Exercise details:
From the listing below, select every line where the word "mret" appears.
★ ★ ★ ★
(** C6 (amended): [get_meta] returns [OBJECT_DETECT] exactly when the
    metadata request succeeds and the input map of [serving_default] has an
    entry named [inputs] whose value is not null; it returns
    [CLASSIFICATION] exactly when the request succeeds and the map has no
    such entry or a null one; and it returns no model type when the status
    is an error status or the signature fields are absent. *)
Theorem get_meta_model_type (w : World) (self : DownloadAndPredict)
  (log : list Request) :
  let r := metadata_server w log (prediction_endpoint self ++ "/metadata")%string in
  let out := returned_type (get_meta self w log) in
  (out = Some OBJECT_DETECT <->
     ok r = true /\
     exists m d v, resp_body r = Ok m /\ serving_inputs m = Ok (JObj d) /\
                   PyDict.get d "inputs" = Some v /\ v <> JNull) /\
  (out = Some CLASSIFICATION <->
     ok r = true /\
     exists m d, resp_body r = Ok m /\ serving_inputs m = Ok (JObj d) /\
                 (PyDict.get d "inputs" = None \/
                  PyDict.get d "inputs" = Some JNull)) /\
  (ok r = false \/
   (exists m, resp_body r = Ok m /\ is_ok (serving_inputs m) = false) ->
   out = None).
Proof.
  cbv zeta. rewrite returned_type_get_meta.
  destruct (ok _) eqn:Hok; [|by_cases].
  destruct (resp_body _) as [m|e] eqn:Hm; [|by_cases].
  destruct (serving_inputs m) as [i|e] eqn:Hi; [|by_cases].
  destruct i as [| | | | |d]; try by_cases.
  destruct (PyDict.get d "inputs") as [v|] eqn:Hv; [|by_cases].
  destruct (is_not_None v) eqn:Hn.
  - assert (v <> JNull) by (intros ->; discriminate). by_cases.
  - apply is_not_None_false in Hn. by_cases.
Qed.

(** C6, the amended statement at work: an input map with a non-null entry
    named [inputs] gives [OBJECT_DETECT]. *)
Lemma get_meta_model_type_witness :
  returned_type
    (get_meta example_object
       (metadata_world 200 (metadata_with_inputs (JObj [("inputs", JObj [])]))) [])
  = Some OBJECT_DETECT.
Proof.
  apply (proj1 (get_meta_model_type
           (metadata_world 200 (metadata_with_inputs (JObj [("inputs", JObj [])])))
           example_object [])).
  split; [reflexivity|].
  exists (metadata_with_inputs (JObj [("inputs", JObj [])])),
         [("inputs", JObj [])], (JObj []).
  repeat split. discriminate.
Defined.

(** ** ImageryFetcher *)

Lemma sort_children (tile : Tile) :
  sort (children tile)
  = [child_at tile 0 0; child_at tile 0 1; child_at tile 1 0; child_at tile 1 1].
Proof.
  destruct tile as [x y z]. unfold sort, children, child_at. cbn.
  repeat first
    [ progress (unfold tile_leb; cbn [tile_x tile_y tile_z])
    | match goal with
      | |- context [?a <? ?b] => destruct (Z.ltb_spec a b); try lia
      | |- context [?a <=? ?b] => destruct (Z.leb_spec a b); try lia
      end
    | progress cbn ].
  rewrite !Z.add_0_r. reflexivity.
Qed.

Lemma get_images_run (w : World) (self : DownloadAndPredict) (tile : Tile)
  (tiles : list Tile) (log : list Request) (url : string) :
  str_format w (imagery self) tile = Ok url ->
  get_images [VObject self; VTiles (tile :: tiles)] w log =
  match get_images [VObject self; VTiles tiles] w (log ++ [HttpGet url]) with
  | (Ok rest, log') => (Ok ((tile, resp_body (imagery_server w log url)) :: rest), log')
  | (Raise e, log') => (Raise e, log')
  end.
Proof.
  intros Hurl. unfold get_images, get_images_body, get_imagery. run_M.
  rewrite Hurl.
  destruct (for_yield _ tiles w (log ++ [HttpGet url])) as [[rest|e] log'];
    reflexivity.
Qed.




(** C1: what [get_supertiles_images] pairs with the four windows of one
    tile. The windows at pixel offsets (0,0), (0,256), (256,0), (256,256)
    get the children at (column, row) = (0,0), (0,1), (0,1), (1,0): the
    window at (256,0) is paired with the child of column 0 and row 1, not
    with the child it shows, and the child of column 1 and row 1 is not
    emitted. *)
Theorem get_supertiles_images_pairing (w : World) (self : DownloadAndPredict)
  (tile : Tile) (log : list Request) (url : string) (ds : Dataset)
  (i0 i1 i2 i3 : bytes) :
  str_format w (imagery self) tile = Ok url ->
  memfile_open w (resp_body (imagery_server w log url)) = Ok ds ->
  dataset_read ds (quadrant_window 0 0) = Ok i0 ->
  dataset_read ds (quadrant_window 0 1) = Ok i1 ->
  dataset_read ds (quadrant_window 1 0) = Ok i2 ->
  dataset_read ds (quadrant_window 1 1) = Ok i3 ->
  get_supertiles_images [VObject self; VTiles [tile]] w log
  = (Ok [ (child_at tile 0 0, i0); (child_at tile 0 1, i1);
          (child_at tile 0 1, i2); (child_at tile 1 0, i3) ],
     log ++ [HttpGet url]) /\
  child_at tile 0 1 <> child_at tile 1 0 /\
  child_at tile 1 0 <> child_at tile 1 1.
Proof.
  intros Hurl Hopen H0 H1 H2 H3. split.
  - unfold get_supertiles_images, get_supertiles_images_body, iter_tiles,
      attr_imagery, get_imagery.
    unfold mbind, mret, M_bind, M_ret, lift, raise, call.
    cbn [for_yield]. unfold mbind, mret, M_bind, M_ret.
    rewrite Hurl, Hopen, sort_children.
    unfold quadrant_indices. cbn [comprehension].
    unfold mbind, mret, result_bind, result_ret. cbn [Z.add Z.to_nat].
    rewrite H0, H1, H2, H3. reflexivity.
  - unfold child_at. split; intros H; injection H; lia.
Qed.

(** C1 at the tile (0, 0, 0). *)
Lemma get_supertiles_images_pairing_witness :
  let w := constant_world (respond 200 []) (respond 200 (Ok JNull))
             (respond 200 []) (respond 200 []) in
  let tile := mkTile 0 0 0 in
  get_supertiles_images [VObject example_object; VTiles [tile]] w []
  = (Ok [ (child_at tile 0 0, []); (child_at tile 0 1, []);
          (child_at tile 0 1, []); (child_at tile 1 0, []) ],
     [] ++ [HttpGet (imagery example_object)]) /\
  child_at tile 0 1 <> child_at tile 1 0 /\
  child_at tile 1 0 <> child_at tile 1 1.
Proof.
  intros w tile.
  apply (get_supertiles_images_pairing w example_object tile []
           (imagery example_object) no_dataset [] [] [] []);
    reflexivity.
Defined.

(** ** PredictionPostProcessor, classification *)

Lemma py_index_lookup {A} (l : list A) (i : nat) (a : A) :
  l !! i = Some a -> py_index l i = Ok a.
Proof. unfold py_index. intros ->. reflexivity. Qed.

Lemma py_index_out_of_range {A} (l : list A) (i : nat) :
  (length l <= i)%nat -> py_index l i = Raise IndexError.
Proof.
  intros H. unfold py_index. rewrite (lookup_ge_None_2 l i H). reflexivity.
Qed.

Lemma py_index_raises {A} (l : list A) (i : nat) (e : Exn) :
  py_index l i = Raise e -> e = IndexError.
Proof. unfold py_index. destruct (l !! i); congruence. Qed.

Lemma fill_pred_dict_ok (inferences : list string) (vec : list Q) :
  forall (j : nat) (d : PyDict.t Q),
    (j + length vec <= length inferences)%nat ->
    fill_pred_dict inferences j vec d
    = Ok (fold_left (fun d kv => PyDict.set d (fst kv) (snd kv))
            (zip (drop j inferences) vec) d).
Proof.
  induction vec as [|score vec IH]; intros j d Hlen; cbn [fill_pred_dict].
  - rewrite zip_with_nil_r. reflexivity.
  - cbn [length] in Hlen.
    destruct (lookup_lt_is_Some_2 inferences j ltac:(lia)) as [label Hlabel].
    rewrite (py_index_lookup _ _ _ Hlabel). run_M.
    rewrite IH by lia.
    rewrite (drop_S _ _ _ Hlabel). reflexivity.
Qed.

Lemma fill_pred_dict_raises (inferences : list string) (vec : list Q) :
  forall (j : nat) (d : PyDict.t Q) (e : Exn),
    fill_pred_dict inferences j vec d = Raise e -> e = IndexError.
Proof.
  induction vec as [|score vec IH]; intros j d e; cbn [fill_pred_dict].
  - discriminate.
  - destruct (py_index inferences j) as [label|e'] eqn:E; run_M.
    + apply IH.
    + intros [= <-]. exact (py_index_raises _ _ _ E).
Qed.

(** With enough vectors, none too long for the labels, the loop appends one
    record per tile. *)
Lemma cl_loop_ok (preds : list (list Q)) (prediction_id : string)
  (inferences : list string) (tiles : list Tile) :
  forall (i : nat) (pred_list : list PredictionRecord),
    (i + length tiles <= length preds)%nat ->
    Forall (fun vec => (length vec <= length inferences)%nat)
           (take (length tiles) (drop i preds)) ->
    cl_loop preds prediction_id inferences i tiles pred_list
    = Ok (pred_list ++
          zip_with (cl_record inferences prediction_id) tiles (drop i preds)).
Proof.
  induction tiles as [|tile tiles IH]; intros i pred_list Hlen Hvec;
    cbn [cl_loop].
  - cbn. rewrite app_nil_r. reflexivity.
  - cbn [length] in Hlen, Hvec.
    destruct (lookup_lt_is_Some_2 preds i ltac:(lia)) as [vec Hi].
    rewrite (drop_S _ _ _ Hi) in Hvec |- *.
    cbn [take] in Hvec. apply Forall_cons_1 in Hvec as [Hv Hrest].
    rewrite (py_index_lookup _ _ _ Hi). run_M.
    rewrite (fill_pred_dict_ok inferences vec 0 PyDict.empty) by (cbn; lia).
    run_M. rewrite IH by (assumption || lia).
    rewrite <- app_assoc. reflexivity.
Qed.

(** With too few vectors the loop ends in [IndexError]. *)
Lemma cl_loop_too_few (preds : list (list Q)) (prediction_id : string)
  (inferences : list string) (tiles : list Tile) :
  forall (i : nat) (pred_list : list PredictionRecord),
    (i <= length preds)%nat ->
    (length preds < i + length tiles)%nat ->
    cl_loop preds prediction_id inferences i tiles pred_list = Raise IndexError.
Proof.
  induction tiles as [|tile tiles IH]; intros i pred_list Hi0 Hlen;
    cbn [cl_loop]; cbn [length] in Hlen.
  - lia.
  - destruct (py_index preds i) as [vec|e] eqn:Hi; run_M.
    + assert (i < length preds)%nat.
      { apply lookup_lt_is_Some. unfold py_index in Hi.
        destruct (preds !! i); [eauto|discriminate]. }
      destruct (fill_pred_dict inferences 0 vec PyDict.empty) as [d|e] eqn:Hd;
        run_M.
      * apply IH; lia.
      * f_equal. exact (fill_pred_dict_raises _ _ _ _ _ Hd).
    + f_equal. exact (py_index_raises _ _ _ Hi).
Qed.

Lemma cl_post_prediction_run (w : World) (self : DownloadAndPredict)
  (payload : Payload) (tiles : list Tile) (prediction_id : string)
  (inferences : list string) (log : list Request) :
  let url := (prediction_endpoint self ++ ":predict")%string in
  let r := classifier w log url payload in
  cl_post_prediction self payload tiles prediction_id inferences w log =
  ((if ok r then
      pred_list ← cl_loop (resp_body r) prediction_id inferences 0 tiles [];
      Ok {| predictionId := prediction_id; doc_predictions := pred_list |}
    else Raise HTTPError),
   log ++ [HttpPost url payload]).
Proof.
  cbv zeta. unfold cl_post_prediction, post_classifier, raise_for_status.
  run_M. destruct (ok _); run_M; [|reflexivity].
  destruct (cl_loop _ _ _ _ _ _); reflexivity.
Qed.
★ ★ ★ ★
Your response:
    unfold mbind, mret, M_bind, M_ret, lift, raise, call.
    cbn [for_yield]. unfold mbind, mret, M_bind, M_ret.
    unfold mbind, mret, result_bind, result_ret. cbn [Z.add Z.to_nat].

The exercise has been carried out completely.